EXERCISE INSTRUCTIONS
Go through the records line by line from the top and repeat each one exactly, ending with the line that contains "Conventions of the embedding.".

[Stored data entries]

*** Begin section ***

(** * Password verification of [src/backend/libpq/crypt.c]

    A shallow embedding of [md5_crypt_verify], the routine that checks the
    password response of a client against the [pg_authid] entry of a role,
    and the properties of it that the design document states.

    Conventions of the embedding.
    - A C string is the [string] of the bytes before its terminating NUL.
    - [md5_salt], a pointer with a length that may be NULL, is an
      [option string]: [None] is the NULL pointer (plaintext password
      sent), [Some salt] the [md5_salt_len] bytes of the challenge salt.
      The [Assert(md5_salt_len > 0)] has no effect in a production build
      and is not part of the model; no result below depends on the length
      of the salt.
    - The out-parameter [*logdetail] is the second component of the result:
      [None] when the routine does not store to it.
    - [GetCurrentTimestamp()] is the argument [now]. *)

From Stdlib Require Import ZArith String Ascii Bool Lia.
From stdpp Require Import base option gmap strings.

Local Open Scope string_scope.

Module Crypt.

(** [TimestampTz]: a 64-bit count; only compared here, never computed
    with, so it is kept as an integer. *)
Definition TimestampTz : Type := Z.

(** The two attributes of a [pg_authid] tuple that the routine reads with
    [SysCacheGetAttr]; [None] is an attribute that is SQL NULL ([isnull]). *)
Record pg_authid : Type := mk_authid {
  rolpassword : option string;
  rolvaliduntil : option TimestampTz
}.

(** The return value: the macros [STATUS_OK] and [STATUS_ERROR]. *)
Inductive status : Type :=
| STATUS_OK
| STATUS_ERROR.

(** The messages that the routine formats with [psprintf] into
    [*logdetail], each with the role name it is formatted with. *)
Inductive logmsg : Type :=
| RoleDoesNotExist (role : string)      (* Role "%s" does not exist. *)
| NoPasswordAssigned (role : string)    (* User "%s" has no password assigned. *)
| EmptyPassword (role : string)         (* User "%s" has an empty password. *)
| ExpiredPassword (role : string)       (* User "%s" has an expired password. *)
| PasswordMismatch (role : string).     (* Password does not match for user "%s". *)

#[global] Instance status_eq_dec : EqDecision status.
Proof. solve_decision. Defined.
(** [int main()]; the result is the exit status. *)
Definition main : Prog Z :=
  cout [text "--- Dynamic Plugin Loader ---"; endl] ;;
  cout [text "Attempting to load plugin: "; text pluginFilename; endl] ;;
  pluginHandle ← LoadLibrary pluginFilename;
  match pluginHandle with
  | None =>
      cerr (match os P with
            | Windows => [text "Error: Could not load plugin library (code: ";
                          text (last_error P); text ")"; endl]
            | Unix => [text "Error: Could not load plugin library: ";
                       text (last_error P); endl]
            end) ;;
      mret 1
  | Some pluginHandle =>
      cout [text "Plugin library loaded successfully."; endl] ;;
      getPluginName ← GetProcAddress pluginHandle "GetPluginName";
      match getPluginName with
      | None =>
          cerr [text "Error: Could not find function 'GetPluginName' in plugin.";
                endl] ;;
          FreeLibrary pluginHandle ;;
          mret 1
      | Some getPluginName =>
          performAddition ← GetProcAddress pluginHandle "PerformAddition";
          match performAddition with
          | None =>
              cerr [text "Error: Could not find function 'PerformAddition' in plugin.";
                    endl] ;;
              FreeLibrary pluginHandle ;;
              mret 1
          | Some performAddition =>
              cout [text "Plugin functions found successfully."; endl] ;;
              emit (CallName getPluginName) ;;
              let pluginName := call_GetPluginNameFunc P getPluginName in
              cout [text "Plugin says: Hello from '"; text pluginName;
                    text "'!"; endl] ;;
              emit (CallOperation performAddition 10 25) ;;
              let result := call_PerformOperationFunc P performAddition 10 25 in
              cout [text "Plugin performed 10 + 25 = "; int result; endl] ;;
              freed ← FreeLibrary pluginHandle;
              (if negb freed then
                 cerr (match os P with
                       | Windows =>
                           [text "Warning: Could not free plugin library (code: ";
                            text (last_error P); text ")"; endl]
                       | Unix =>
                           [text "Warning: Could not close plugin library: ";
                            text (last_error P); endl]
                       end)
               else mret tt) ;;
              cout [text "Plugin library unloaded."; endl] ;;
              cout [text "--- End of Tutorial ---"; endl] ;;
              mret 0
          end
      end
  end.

*** End section ***

RESULT FOR THIS TASK
(** * Password verification of [src/backend/libpq/crypt.c]

    A shallow embedding of [md5_crypt_verify], the routine that checks the
    password response of a client against the [pg_authid] entry of a role,
    and the properties of it that the design document states.

    Conventions of the embedding.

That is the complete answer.